(** [stop()]; [clock] holds the readings of its call of
    [processJitterBuffer]. *)
Definition stop (h : StreamHandler) (clock : Clock) : result StreamHandler :=
  if negb (isActive (worker h)) then Ok h
  else
    let w := worker h in
    let w := mkUserStreamHandler (userId w) (pcmStream w) (jitterBuffer w)
                                 (opusDecoder w) false in
    (* Clear the processing interval *)
    let interval := false in
    (* Process any remaining packets *)
    w ← processJitterBuffer OpusScript decode w clock;
    (* Close the PCM stream *)
    let ended := true in
    (* Clear the jitter buffer *)
    let w := mkUserStreamHandler (userId w) (pcmStream w)
                                 (JitterBuffer.clear (jitterBuffer w))
                                 (opusDecoder w) (isActive w) in
    Ok (mkStreamHandler w (hasCapturedMetadata h) (metadata h) interval ended).

(** [handleStreamEnd()] and [handleStreamError(error)] *)
Definition handleStreamEnd (h : StreamHandler) (clock : Clock)
    : result StreamHandler := stop h clock.

(** [getBufferStatus()] *)
Definition getBufferStatus (h : StreamHandler) : nat * bool :=
  (JitterBuffer.getQueueLength (jitterBuffer (worker h)), isActive (worker h)).

End StreamHandler.

Arguments worker {OpusScript} _.
Arguments hasCapturedMetadata {OpusScript} _.
Arguments metadata {OpusScript} _.
Arguments flushInterval {OpusScript} _.
Arguments pcmEnded {OpusScript} _.
Arguments mkStreamHandler {OpusScript}.
Arguments newStreamHandler {OpusScript}.
Arguments with_jitterBuffer {OpusScript}.
Arguments captureMetadata {OpusScript}.
Arguments handlePacket {OpusScript}.
Arguments handlePackets {OpusScript}.
Arguments getBufferStatus {OpusScript}.

(** ** The mix command ([mix.ts]) *)

Inductive OutputFormat : Type := wav | ogg | mp3.
Inductive Quality : Type := low | medium | high.

Record MixingOptions : Type := mkMixingOptions {
  outputFormat : OutputFormat;
  quality : Quality;
  normalize : bool;
  removeNoise : bool
}.

Definition DEFAULT_OPTIONS : MixingOptions :=
  mkMixingOptions wav high false false.

(** The format as it is spliced into the output name. *)
Definition formatName (format : OutputFormat) : string :=
  match format with wav => "wav" | ogg => "ogg" | mp3 => "mp3" end.

(** [parts.join(separator)] *)
Definition Array_join (separator : string) (parts : list string) : string :=
  match parts with
  | [] => ""
  | first :: others =>
      foldl (fun joined part => joined +:+ separator +:+ part) first others
  end.

Section Mixer.

(** [path.join], the directory of the recordings and the FFmpeg child
    process are outside the core. *)
Variable join : string -> string -> string.
Variable recordingsDir : string.
Variable executeFFmpeg : list string -> result unit.

(** The arguments that declare one track as an input. *)
Definition inputArgs (track : TrackMetadata.t) : list string :=
  let pcmPath := join recordingsDir (TrackMetadata.filename track) in
  ["-f"; "s16le";
   "-ar"; pretty (TrackMetadata.pcmSampleRate track);
   "-ac"; "2";
   "-i"; pcmPath].

(** The [adelay] stage of the track at [index]. *)
Definition adelayFilter (trackDelays : gmap string Z) (index : nat)
    (track : TrackMetadata.t) : string :=
  (* trackDelays.get(track.userId) || 0 *)
  let delayMs := default 0 (trackDelays !! TrackMetadata.userId track) in
  "[" +:+ pretty index +:+ ":a]adelay=delays=" +:+ pretty delayMs
      +:+ ":all=true[delayed" +:+ pretty index +:+ "]".

Definition mixFilter (tracks : list TrackMetadata.t)
    (options : MixingOptions) : string :=
  let mixInputs :=
    Array_join ""
               (imap (fun index _ => "[delayed" +:+ pretty index +:+ "]")
                     tracks) in
  let mixFilter :=
    mixInputs +:+ "amix=inputs=" +:+ pretty (length tracks)
              +:+ ":duration=longest:dropout_transition=0" in
  let mixFilter :=
    if negb (normalize options) then mixFilter +:+ ":normalize=0"
    else mixFilter in
  mixFilter +:+ "[mixed]".
(** * ADT7320 SPI temperature-sensor driver (adt7320.c / adt7320.h)

    A shallow embedding of the four driver entry points

      - [ADT7320_Init]
      - [ADT7320_ReadRegister]
      - [ADT7320_WriteRegister]
      - [ADT7320_ReadTemperature]

    together with the properties of the byte sequences they put on the bus.

    Conventions.
    - C integers are [Z] with the conversions written out ([mod 256] for a
      store into [uint8_t], [mod 65536] for a store into [uint16_t]); [int]
      and [unsigned int] are 32 bits wide, as on every STM32.
    - Arrays are lists accessed by index; an access outside the array is
      undefined behaviour in C and is reported as [Undefined OutOfBounds].
    - Output parameters ([pData], [pTemperature]) point to valid objects; a
      function takes the object's content before the call and returns its
      content after the call.
    - The STM32 HAL is not part of the driver.  Every HAL call is appended to
      a chronological log, and what the SPI peripheral answers is taken from a
      [Transport] that the whole development is parameterised over.
    - C [float] is IEEE-754 binary32, computed with the Standard Library's
      executable specification of floating point ([SpecFloat], precision 24,
      maximal exponent 128). *)

From Stdlib Require Import ZArith QArith Lia.
From Stdlib Require Import Floats.SpecFloat.
From stdpp Require Import base list.

Local Open Scope Z_scope.

(* ------------------------------------------------------------------------- *)
(** ** adt7320.h : constants and types                                        *)
(* ------------------------------------------------------------------------- *)

Definition ADT7320_MAX_DELAY : Z := 0xFFFFFFFF.

Definition ADT7320_READ  : Z := 0x40.
Definition ADT7320_WRITE : Z := 0x00.
Definition ADT7320_DUMMY : Z := 0x00.

Definition ADT7320_STATUS : Z := 0x00.
Definition ADT7320_CONFIG : Z := 0x01.
Definition ADT7320_TEMP   : Z := 0x02.
Definition ADT7320_ID     : Z := 0x03.
Definition ADT7320_TCRIT  : Z := 0x04.
Definition ADT7320_THYST  : Z := 0x05.
Definition ADT7320_THIGH  : Z := 0x06.
Definition ADT7320_TLOW   : Z := 0x07.

(** [SPI_HandleTypeDef *] and [GPIO_TypeDef *] are opaque to the driver: it
    only hands them back to the HAL.  They are modelled by their address. *)
Record ADT7320_ConfigTypeDef : Type := {
  SPIx   : Z;
  csPort : Z;
  csPin  : Z
}.

Inductive ADT7320_StatusTypeDef : Type :=
| ADT7320_OK
| ADT7320_ERROR
| ADT7320_BUSY
| ADT7320_TIMEOUT.

Definition ADT7320_Status_value (s : ADT7320_StatusTypeDef) : Z :=
  match s with
  | ADT7320_OK => 0
  | ADT7320_ERROR => 1
  | ADT7320_BUSY => 2
  | ADT7320_TIMEOUT => 3
  end.

(* ------------------------------------------------------------------------- *)
(** ** The HAL as seen from the driver                                        *)
(* ------------------------------------------------------------------------- *)

Inductive GPIO_PinState : Type := GPIO_PIN_RESET | GPIO_PIN_SET.

(** Modelled from the spec: the HAL status enumeration [HAL_StatusTypeDef]
    lives in the vendor header [stm32f1xx_hal_def.h], which is not among the
    driver's sources.  The transport reports one of success, error, busy or
    timeout, numbered 0 to 3 in that order, and the driver passes that number
    through unchanged. *)
Inductive HAL_StatusTypeDef : Type :=
| HAL_OK
| HAL_ERROR
| HAL_BUSY
| HAL_TIMEOUT.

Definition HAL_Status_value (s : HAL_StatusTypeDef) : Z :=
  match s with
  | HAL_OK => 0
  | HAL_ERROR => 1
  | HAL_BUSY => 2
  | HAL_TIMEOUT => 3
  end.

(** The cast [(ADT7320_StatusTypeDef) hal_status]: an enum-to-enum conversion
    goes through the integer value. *)
Definition ADT7320_Status_of_Z (n : Z) : ADT7320_StatusTypeDef :=
  if n =? 0 then ADT7320_OK
  else if n =? 1 then ADT7320_ERROR
  else if n =? 2 then ADT7320_BUSY
  else ADT7320_TIMEOUT.
(** Digits without a unit: refused, unless they are a single zero. *)
Lemma leadingInt_all x s v r :
  str_forallb is_digit s = true -> leadingInt x s = Some (v, r) -> r = "".
Proof.
  revert x. induction s as [|c s IH]; intros x; cbn [leadingInt str_forallb]; [by intros _ [= _ <-]|].
  intros [Hc Hs]%andb_prop. rewrite Hc. repeat case_match; try done. by apply IH.
Qed.

Lemma ParseDuration_digits s :
  str_forallb is_digit s = true -> s <> "0" -> exists e, ParseDuration s = Fail e.
Proof.
  intros Hs H0. destruct s as [|c s]; [by eexists|].
  assert (is_digit c = true) as Hc by (cbn in Hs; by apply andb_prop in Hs as [? _]).
  assert (exists e, parse_component (String c s) (String c s) = Fail e) as [e He].
  { unfold parse_component. rewrite Hc, orb_true_r. cbn [negb].
    destruct (leadingInt 0 (String c s)) as [[v r]|] eqn:El; [|by eexists].
    apply leadingInt_all in El as ->; [|done]. cbv iota. cbn [String.length Nat.eqb negb andb].
    cbn [span_unit]. rewrite bool_decide_eq_true_2 by done. by eexists. }
  exists e. unfold ParseDuration.
  assert (match String c s with
          | String "-" r => (true, r)
          | String "+" r => (false, r)
          | _ => (false, String c s)
          end = (false, String c s)) as -> by (byte_cases c; done).
  rewrite !bool_decide_eq_false_2 by done. cbn [String.length parse_components].
  rewrite He. done.
Qed.
(** Cut at the last occurrence of a byte. *)
Fixpoint CutLast (s : string) (sep : ascii) : option (string * string) :=
  match s with
  | EmptyString => None
  | String c s' =>
      match CutLast s' sep with
      | Some (a, b) => Some (String c a, b)
      | None => if bool_decide (c = sep) then Some (EmptyString, s') else None
      end
  end.

(** [net.SplitHostPort]; [None] is its error. *)
Definition SplitHostPort (hostport : string) : option (string * string) :=
  match CutLast hostport ":" with
  | None => None
  | Some (before, port) =>
      match hostport with
      | String "[" inner =>
          let '(host, after, found) := Cut inner "]" in
          if negb found then None
          else if negb (bool_decide (after = String ":" port)) then None
          else if has_byte inner "[" then None
          else if has_byte after "]" then None
          else Some (host, port)
      | _ =>
          if has_byte before ":" then None
          else if has_byte hostport "[" then None
          else if has_byte hostport "]" then None
          else Some (before, port)
      end
  end.

(** ** Printing *)

Fixpoint hex_go (fuel : nat) (n : N) (acc : string) : string :=
  match fuel with
  | O => acc
  | S f =>
      let d := (n mod 16)%N in
      let c := ascii_of_N (if (d <? 10)%N then 48 + d else 87 + d) in
      if (n <? 16)%N then String c acc else hex_go f (n / 16) (String c acc)
  end.

(** The eight groups of an IPv6 address. *)
Definition v6groups (v : Z) : list Z := map (v6u16 v) [0; 1; 2; 3; 4; 5; 6; 7].

(** The length of the run of zero groups at the front. *)
Fixpoint zero_run (gs : list Z) : nat :=
  match gs with
  | g :: gs' => if g =? 0 then S (zero_run gs') else 0
  | [] => 0
  end.

(** Start and length of the first longest run of at least two zero groups. *)
Fixpoint longest_zeros (i : nat) (gs : list Z) (best : nat * nat) : nat * nat :=
  match gs with
  | [] => best
  | _ :: gs' =>
      let best' := if (snd best <? zero_run gs)%nat then (i, zero_run gs) else best in
      longest_zeros (S i) gs' best'
  end.

Definition groups_string (gs : list Z) : string :=
  Join (map (fun g => hex_go 4 (Z.to_N g) "") gs) ":".

Definition v4_string (v : Z) : string :=
  Join (map (fun i => FormatInt (v4byte v i)) [0; 1; 2; 3]) ".".
(* ===== verification/Safedial.v ===== *)
(** * The SSRF guard (internal/safedial/safedial.go)

    Which destinations an executor may connect to. The address tests are the
    source's; what they amount to is stated separately as a table of address
    ranges ([public_spec]) and proved equal. *)

From S2P Require Import Prelude GoErrors GoStrings NetAddr.

(** ** The source *)

Definition defaultTimeout : Z := 10 * Second.
Definition defaultKeepAlive : Z := 30 * Second.

Definition v4EmbeddingPrefixes : list Prefix :=
  map MustParsePrefix
    ["64:ff9b::/96"; "64:ff9b:1::/48"; "::/96"].

Definition blockedPrefixes : list Prefix :=
  map MustParsePrefix
    ["0.0.0.0/8"; "100.64.0.0/10"; "192.0.0.0/24"; "192.88.99.0/24";
     "192.0.2.0/24"; "198.18.0.0/15"; "198.51.100.0/24"; "203.0.113.0/24";
     "240.0.0.0/4"; "100::/64"; "2001::/32"; "2001:20::/28";
     "2001:db8::/32"; "2002::/16"].

(** The tests of [IsPublic] after the embedding loop. *)
Definition passes_filters (ip : Addr) : bool :=
  if IsUnspecified ip || IsLoopback ip || IsPrivate ip || IsLinkLocalUnicast ip
     || IsLinkLocalMulticast ip || IsInterfaceLocalMulticast ip || IsMulticast ip
  then false
  else negb (List.existsb (fun p => Prefix_Contains p ip) blockedPrefixes).

(** The IPv4 address in the low 32 bits ([b[12..15]] of [As16]). *)
Definition embedded_v4 (ip : Addr) : Addr :=
  match ip with
  | Addr6 v _ => Addr4 (v mod 2 ^ 32)
  | _ => ip
  end.

(** [IsPublic], with [fuel] calls left; [None] when they run out. *)
Fixpoint IsPublic_go (fuel : nat) (ip : Addr) : option bool :=
  match fuel with
  | O => None
  | S f =>
      if negb (IsValid ip) then Some false
      else
        let ip := Unmap ip in
        if List.existsb (fun p => Prefix_Contains p ip) v4EmbeddingPrefixes
        then IsPublic_go f (embedded_v4 ip)
        else Some (passes_filters ip)
  end.

(** The recursion goes from IPv6 to IPv4 and stops: two calls are enough. *)
Definition IsPublic (ip : Addr) : bool := default false (IsPublic_go 2 ip).

(** [CheckAddr]: [None] is a nil error. *)
Definition CheckAddr (address : string) : option error :=
  match SplitHostPort address with
  | None =>
      Some (Errorf "%w: cannot parse address %q: %v"
              [OWrap (Sentinel ErrBlocked); OStr address; OVal (New "address error")])
  | Some (host, _) =>
      match ParseAddr host with
      | None =>
          Some (Errorf "%w: %q is not an IP address"
                  [OWrap (Sentinel ErrBlocked); OStr host])
      | Some ip =>
          if negb (IsPublic ip)
          then Some (Errorf "%w: %s" [OWrap (Sentinel ErrBlocked); OStr (Addr_String ip)])
          else None
      end
  end.

(** net.Dialer, with its [Control] hook. *)
Record Dialer := mkDialer {
  Timeout : Z;
  KeepAlive : Z;
  Control : option (string -> option error);
}.

Definition control (address : string) : option error := CheckAddr address.

Definition NewDialer (allowPrivate : bool) : Dialer :=
  mkDialer defaultTimeout defaultKeepAlive
    (if negb allowPrivate then Some control else None).

(** What a dial does with the address it is about to connect to. *)
Definition dial_check (d : Dialer) (address : string) : option error :=
  match Control d with Some c => c address | None => None end.

(** ** The specification *)

Definition in_range (v : Z) (r : Z * Z) : bool := (fst r <=? v) && (v <=? snd r).

Definition ip4 (a b c d : Z) : Z := ((a * 256 + b) * 256 + c) * 256 + d.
==============================
WORK TO COMPLETE — What is the number of lines in the records that contain "before"? Answer with it alone.

SOLUTION BELOW — 4